Myoepithelialtumours predominate in soft tissues even if some adamantinomas were exceptionally found in these[9]; in this case the imunohistochemical study allows diagnosis[5]. This diagnosis will also help eliminate vascular tumors like hemangioendothelioma that affects all ages with a histological aspect close to an adamantinoma. Bone dysplasia can affect young patients is marked by recurrence and metastasis, Cytokeratin research through imunohisto chemistry must be the rule.

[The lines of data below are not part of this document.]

(** A metadata lookup for [symbol] that came back empty. *)
Definition lookup_failed (symbol : string) (ev : Event) : bool :=
  match ev with
  | EvExchangeInfo (inl _) => true
  | EvExchangeInfo (inr symbols) =>
      match find_symbol symbol symbols with
      | None => true
      | Some _ => false
      end
  | _ => false
  end.

Definition nonneg_precisions (info : SymbolInfo) : bool :=
  (0 <=? dict_get (quantityPrecision info) 8) && (0 <=? dict_get (pricePrecision info) 8).

(** Nothing went wrong at this event, a failed metadata lookup apart: no
    call raised, and the precisions that were looked up are not negative. *)
Definition undisturbed (symbol : string) (ev : Event) : bool :=
  match ev with
  | EvExchangeInfo (inl _) => true
  | EvExchangeInfo (inr symbols) =>
      match find_symbol symbol symbols with
      | None => true
      | Some info => nonneg_precisions info
      end
  | EvTicker _ (inr _) => true
  | EvCreateOrder _ (inr _) => true
  | EvCancelOrder _ _ (inr _) => true
  | EvAccount (inr _) => true
  | EvServerTime (inr _) => true
  | EvSleep _ (inr _) => true
  | _ => false
  end.

Definition count_events (p : Event -> bool) (log : Log) : Z :=
  Z.of_nat (List.length (filter p log)).

(** ** A scripted exchange for concrete runs *)

Module Demo.

Definition btcusdt : SymbolInfo :=
  {| info_symbol := "BTCUSDT"; quantityPrecision := Some 3; pricePrecision := Some 2 |}.

Definition submissions (log : Log) : nat := List.length (order_outcomes log).

Definition lookups (log : Log) : nat :=
  List.length (filter (fun ev => match ev with EvExchangeInfo _ => true | _ => false end) log).

(** The exchange lists BTCUSDT, quotes [price], and accepts every order but
    the one numbered [reject] (from 0), which it answers with an API error;
    the metadata lookup numbered [blackout] (from 0) finds no symbol. *)
Definition exchange (price : float) (reject blackout : option nat) : Env :=
  {| futures_exchange_info := fun log =>
       match blackout with
       | Some k => if Nat.eqb k (lookups log) then inr [] else inr [btcusdt]
       | None => inr [btcusdt]
       end;
     futures_symbol_ticker := fun _ _ => inr price;
     futures_create_order := fun log _ =>
       match reject with
       | Some k =>
           if Nat.eqb k (submissions log) then inl (BinanceAPIException (-2019))
           else inr {| orderId := Some (Z.of_nat (submissions log)); resp_status := "NEW" |}
       | None => inr {| orderId := Some (Z.of_nat (submissions log)); resp_status := "NEW" |}
       end;
     futures_cancel_order := fun _ _ _ => inr tt;
     futures_account := fun _ => inr tt;
     requests_get_time := fun _ => inr 0;
     time_sleep := fun _ _ => inr tt |}.

Definition healthy : Env := exchange 50000 None None.

End Demo.


(** ** The buy and sell shorthands *)







(** ** The clock checks: time_sync.py and [BasicBot._sync_server_time] *)

(** Both read the server time with one request and the local clock once;
    [local_time] is that reading, [int(time.time() * 1000)]. *)

Inductive SyncMessage : Type :=
| TimeDifferenceDetected (time_diff : Z)
| ConsiderSyncing
| TimeSynchronized (time_diff : Z)
| CouldNotSync (e : exn)
| ContinuingAnyway.

Inductive LogRecord : Type :=
| LogWarning (message : SyncMessage)
| LogInfo (message : SyncMessage).

(** [BasicBot._sync_server_time] with the records it hands to the logger. *)
Definition _sync_server_time_records (local_time : Z) : M (list LogRecord) :=
  try_except
    (server <- server_time ;;
     let time_diff := server - local_time in
     if 1000 <? Z.abs time_diff
     then ret [LogWarning (TimeDifferenceDetected time_diff); LogWarning ConsiderSyncing]
     else ret [LogInfo (TimeSynchronized time_diff)])
    (fun e => ret [LogWarning (CouldNotSync e); LogWarning ContinuingAnyway]).

(** The dictionary [check_time_sync] returns; a key that is not set is
    [None]. *)
Record SyncReport : Type := {
  synced : bool;
  time_diff_ms : option Z;
  report_server_time : option Z;
  report_local_time : option Z;
  error : option exn;
  status : string
}.

(** [time_sync.check_time_sync] *)
Definition check_time_sync (local_time : Z) : M SyncReport :=
  try_except
    (server <- server_time ;;
     let time_diff := server - local_time in
     ret {| synced := Z.abs time_diff <? 1000;
            time_diff_ms := Some time_diff;
            report_server_time := Some server;
            report_local_time := Some local_time;
            error := None;
            status := if Z.abs time_diff <? 1000 then "OK" else "OUT_OF_SYNC" |})
    (fun e =>
       ret {| synced := false;
              time_diff_ms := None;
              report_server_time := None;
              report_local_time := None;
              error := Some e;
              status := "ERROR" |}).
(** ** Vocabulary of the properties *)

Definition nonpositive (x : float) : Prop := (x <=? 0)%float = true.

Definition accepted {A : Type} (r : Response A) : bool :=
  match r with
  | inr _ => true
  | inl _ => false
  end.

Definition is_ticker (ev : Event) : bool :=
  match ev with
  | EvTicker _ _ => true
  | _ => false
  end.

(** What [format_quantity] and [format_price] make of the answer [r] to
    their metadata lookup. *)
Definition format_with (precision : SymbolInfo -> option Z) (x : float)
    (r : Response (list SymbolInfo)) (symbol : string) : Outcome (option float) :=
  match r with
  | inl _ => Return None
  | inr symbols =>
      match find_symbol symbol symbols with
      | None => Return None
      | Some info =>
          match py_round x (dict_get (precision info) 8) with
          | Return v => Return (Some v)
          | Raise e => Raise e
          end
      end
  end.

(** What a stretch [d] of the log says about [k] turns of the TWAP loop that
    took the local [orders] to [orders'] and ended as [out]. *)
Definition twap_stretch (symbol order_type : string) (fq : float) (k : nat)
    (orders orders' : list OrderResponse) (out : Outcome unit) (d : Log) : Prop :=
  orders' = orders ++ successes (order_outcomes d) /\
  (raises out = false -> forallb accepted (order_outcomes d) = true) /\
  Forall (fun req => req_quantity req = fq) (order_requests d) /\
  (forallb (undisturbed symbol) d = true ->
     raises out = false /\
     (List.length (order_outcomes d) + List.length (filter (lookup_failed symbol) d) = k)%nat /\
     (List.length (filter is_ticker d)
      = if String.eqb order_type "MARKET" then 0 else k)%nat).

(** The value [place_twap_order] makes of its loop. *)
Definition twap_result (orders : list OrderResponse) (out : Outcome unit)
  : option (list OrderResponse) :=
  match out, orders with
  | Raise _, [] => None
  | _, _ => Some orders
  end.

The therapeutic protocol in the management of adamantinomas is not formally established. Braud et al[7] identified three methods (curettage, resection and amputation) used without asserting the superiority of one or another. Curettage is the source of almost constant recurrences; wide resection and amputation allow to avoid them. The recurrence rate following an incomplete excision may reach 30% [4]. Hoshi et al[10] advocate a personalized attitude based on the histological nature. If the first biopsy identifies a classic adamantinoma, wide outright resection is performed. Curettage is performed in case of an OFD differentiated form, the recurrence potential of which does not virtually exist. The evolution of the tumor is assessed based on the diagnosis delay and the type of treatment. Long-term surveillance is required. Classically, lung metastases are about 15-31%. Ganglion metastasis and local recurrences represent about 30% whereas mortality is 13-25% after 10 years backward step [7]. In our case death occurred in a context of recurrent pleurisy confirming the lethality of lung metastases of adamantinoma.

Conclusion

Adamantinoma is a quiescent malignant evolution bone tumor and deadly by its complications. The histological, microscopic and immunohistochemical analysis provides confirmation diagnosis and eliminates asociated forms. After the diagnosis, there must be a complete and sufficient surgery to avoid a local recurrence or metastasis.

Because of the slow evolution, adamantinoma is usually found late. Consequently, in front of any painful swelling of the tibia, the surgeon must investigate thoroughly with biopsy for the histological diagnosis or refer the patient to a specialized center for an suitable treatment. This attitude would avoid the death due to pulmonary metastases as reported in our study.